The Science Behind Miracles

for Outside

Imagine a man who could endure near-freezing water for 45 minutes at a stretch. Imagine if that same man could run a barefoot marathon in the Arctic or swim 50 meters under the ice of a frozen lake. Imagine that man said the secret to his abilities not only allows him to climb Himalayan mountains wearing shorts, but also eases everything from chronic pain to Crohn’s disease and even Parkinson’s. What would you call that man? A savant? Guru? Prophet of God, maybe?

That’s the character Scott Carney describes in his new book, What Doesn’t Kill Us, about legendary survivalist and icy-water swimmer Wim Hof. The 57-year-old Dutchman, often referred to as the Iceman, has devised a series of breathing techniques and conditioning exercises—mostly various types of hyperventilation and other ways to purge the body of CO2—that he credits as being the key to his extraordinary abilities. Hof, for his part, sees the whole thing in a much more spiritual light—getting back to a purer, more primitive version of ourselves.

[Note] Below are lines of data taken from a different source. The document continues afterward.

(* ===== verification/ClassesProps.v ===== *)
(** * Class names: facts and properties

    A text between two spaces, cut at spaces, is a list of names between two empty pieces
    ([framed]); finding, adding and removing a padded name are operations on that list.
    So the methods are operations on lists of names ([classes_are_lists]). *)

From Stdlib Require Import ZArith Lia.
From stdpp Require Import base tactics list numbers strings gmap.
From S2P Require Import Prelude JsValue ValidPage ValidRules Deferred DataCache DataProps Classes.
Local Open Scope Z_scope.

(** ** Finding and replacing *)

Lemma index_from_found p s : forall i, 0 <= i -> (0 <=? index_from s p i) = true <-> exists a b, s = a ++ p ++ b.
Proof.
  induction s as [|c s IH]; intros i Hi; cbn [index_from]; (destruct (prefix_b p _) eqn:E;
    [apply prefix_b_spec in E as [r E]; split; [intros _; by exists [], r|intros _; apply Z.leb_le; lia]|]).
  - split; [done|]. intros (a & b & H). symmetry in H. apply app_eq_nil in H as [-> [-> ->]%app_eq_nil]. done.
  - rewrite IH by lia. split; intros (a & b & H); [exists (c :: a), b; by rewrite H|]. destruct a as [|d a].
    + exfalso. assert (prefix_b p (c :: s) = true) by (apply prefix_b_spec; by exists b). congruence.
    + injection H as -> ->. by exists a, b.
Qed.
Lemma replace_first_found p r s a b : s = a ++ p ++ b -> exists a' b', s = a' ++ p ++ b' /\ replace_first p r s = a' ++ r ++ b'.
Proof.
  revert a. induction s as [|c s IH]; intros a H.
  - symmetry in H. apply app_eq_nil in H as [-> [-> ->]%app_eq_nil]. exists [], []. split; [done|]. cbn. by rewrite app_nil_r.
  - cbn [replace_first]. destruct (prefix_b p (c :: s)) eqn:E.
    + apply prefix_b_spec in E as [t E]. exists [], t. split; [done|]. by rewrite E, drop_app_length.
    + destruct a as [|d a]; [exfalso; assert (prefix_b p (c :: s) = true) by (apply prefix_b_spec; by exists b); congruence|].
      injection H as -> H. destruct (IH a H) as (a' & b' & E1 & E2). exists (d :: a'), b'. rewrite E1 at 1. split; [done|]. by rewrite E2.
Qed.

(** ** Pieces *)

Definition spaceless (w : jstr) : Prop := Forall (fun c => c <> 32) w.
Abbreviation cells := (split_on 32).
Lemma cells_nonempty s : cells s <> [].
Proof. destruct s as [|c s]; cbn; [done|]. destruct (c =? 32); [done|]. by destruct (cells s). Qed.
Lemma cells_spaceless s : Forall spaceless (cells s).
Proof.
  induction s as [|c s IH]; cbn; [by repeat constructor|]. destruct (Z.eqb_spec c 32) as [->|Hc]; [by constructor; [constructor|]|].
  destruct (cells s); [by repeat constructor|]. apply Forall_cons in IH as [H1 H2]. by repeat constructor.
Qed.
Lemma join_cells s : join [32] (cells s) = s.
Proof.
  induction s as [|c s IH]; [done|]. cbn [split_on]. pose proof (cells_nonempty s) as Hn. destruct (Z.eqb_spec c 32) as [->|Hc].
  - destruct (cells s) as [|w ws]; [done|]. cbn [join app] in *. by rewrite IH.
  - destruct (cells s) as [|w [|w' ws]]; [done|..]; cbn [join app] in *; by rewrite <- IH.
Qed.
Lemma join_app x y : x <> [] -> y <> [] -> join [32] (x ++ y) = join [32] x ++ 32 :: join [32] y.
Proof.
  intros Hx Hy. induction x as [|w x IH]; [done|]. destruct x as [|w' x].
  - cbn [app]. by destruct y.
  - change (join [32] ((w :: w' :: x) ++ y)) with (w ++ 32 :: join [32] ((w' :: x) ++ y)). rewrite IH by done.
    change (join [32] (w :: w' :: x)) with (w ++ 32 :: join [32] (w' :: x)). by rewrite <- app_assoc.
Qed.
Lemma length_cells s : (length (cells s) <= S (length s))%nat.
Proof. induction s as [|c s IH]; cbn; [done|]. destruct (c =? 32); cbn; [lia|]. destruct (cells s); cbn in *; lia. Qed.
Lemma cells_word w b : spaceless w -> cells (w ++ 32 :: b) = w :: cells b.
Proof. apply split_on_cons. Qed.

Definition framed (cur : jstr) (l : list jstr) : Prop := cells cur = [] :: l ++ [[]].
Lemma framed_inner x l y l1 w l2 : [] :: l ++ [[]] = (x :: l1) ++ w :: l2 ++ [y : jstr] -> x = [] /\ y = [] /\ l = l1 ++ w :: l2.
Proof.
  intros [= <- H]. rewrite app_comm_cons, app_assoc in H. apply app_inj_tail in H as [-> <-]. done.
Qed.
Lemma cells_split a : exists x l, cells a = x :: l.
Proof. pose proof (cells_nonempty a). destruct (cells a); [done|]. by eexists _, _. Qed.
Lemma cells_split_last a : exists l x, cells a = l ++ [x].
Proof. pose proof (cells_nonempty a). destruct (cells a) as [|x l] using rev_ind; [done|]. by eexists _, _. Qed.
Lemma framed_occurrence cur l w a b : framed cur l -> spaceless w -> cur = a ++ padded w ++ b ->
  exists l1 l2, l = l1 ++ w :: l2 /\ framed (a ++ u " " ++ b) (l1 ++ l2).
Proof.
  intros F Hw ->. unfold framed, padded in *. rewrite <- !app_assoc in F. change (u " ") with [32] in *. cbn [app] in *.
  rewrite split_on_app, cells_word in F by done. destruct (cells_split a) as (x & l1 & Ea), (cells_split_last b) as (l2 & y & Eb).
  rewrite Ea, Eb in F. symmetry in F. apply framed_inner in F as (-> & -> & ->). exists l1, l2. split; [done|].
  rewrite split_on_app, Ea, Eb. cbn. by rewrite app_assoc.
Qed.
Lemma occurs_framed cur l w : framed cur l -> spaceless w -> occurs w cur = bool_decide (w ∈ l).
Proof.
  intros F Hw. apply eq_true_iff_eq. rewrite bool_decide_eq_true. unfold occurs, index_of. rewrite index_from_found by lia. split.
  - intros (a & b & E). destruct (framed_occurrence _ _ _ _ _ F Hw E) as (l1 & l2 & -> & _). apply elem_of_app. right. apply elem_of_cons. by left.
  - intros (l1 & l2 & ->)%list_elem_of_split. exists (join [32] ([] :: l1)), (join [32] (l2 ++ [[]])). rewrite <- (join_cells cur), F.
    replace ([] :: (l1 ++ w :: l2) ++ [[]]) with (([] :: l1) ++ (w :: l2 ++ [[]])) by (cbn; by rewrite <- app_assoc).
    rewrite join_app by done. change (w :: l2 ++ [[]]) with ([w] ++ (l2 ++ [[]])). rewrite join_app by (done || by destruct l2).
    unfold padded. change (u " ") with [32]. cbn [app join]. by rewrite <- app_assoc.
Qed.
(** Adding a name at the end. *)
Lemma framed_add cur l w : framed cur l -> spaceless w -> framed (cur ++ w ++ u " ") (l ++ [w]).
Proof.
  intros F Hw. assert (Hl : Forall spaceless ([] :: l)).
  { pose proof (cells_spaceless cur) as H. rewrite F in H. change ([] :: l ++ [[]]) with (([] :: l) ++ [[]]) in H. by apply Forall_app in H as [H _]. }
  rewrite <- (join_cells cur), F. change ([] :: l ++ [[]]) with (([] :: l) ++ [[]]). rewrite join_app by done. unfold framed.
  rewrite <- app_assoc. change (join [32] [[]]) with ([] : jstr). change (u " ") with [32]. cbn [app].
  rewrite split_on_app, cells_word by done. rewrite split_on_join by done. cbn. by rewrite <- app_assoc.
Qed.
Lemma framed_spaced c : framed (spaced c) (cells (map rclass c)).
Proof.
  unfold framed, spaced. rewrite !map_app. change (map rclass (u " ")) with [32]. cbn [app split_on].
  change (32 =? 32) with true. cbn iota. change (map rclass c ++ [32]) with (map rclass c ++ 32 :: []). by rewrite split_on_app.
Qed.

The book is a fun read because, at first glance, Hof does seem superhuman. He claims that by slowly conditioning oneself to low-oxygen states (through breathing exercises) or extreme cold (through full-body muscle-clenching exercises), one can channel their spiritual energy and tap into all kinds of hidden powers. Carney is at his best when he tries to explain Hof’s abilities through science. For instance, he suggests that Hof has tapped into a specific type of fat cell called brown adipose tissue that is found in human babies but mostly disappears in adulthood; through his body training, it’s possible that Hof has encouraged this vestigial fat to play an increased role in trapping heat. But the tone of What Doesn’t Kill Us occasionally implies that we should worship the guy. And honestly, it’s hard not to.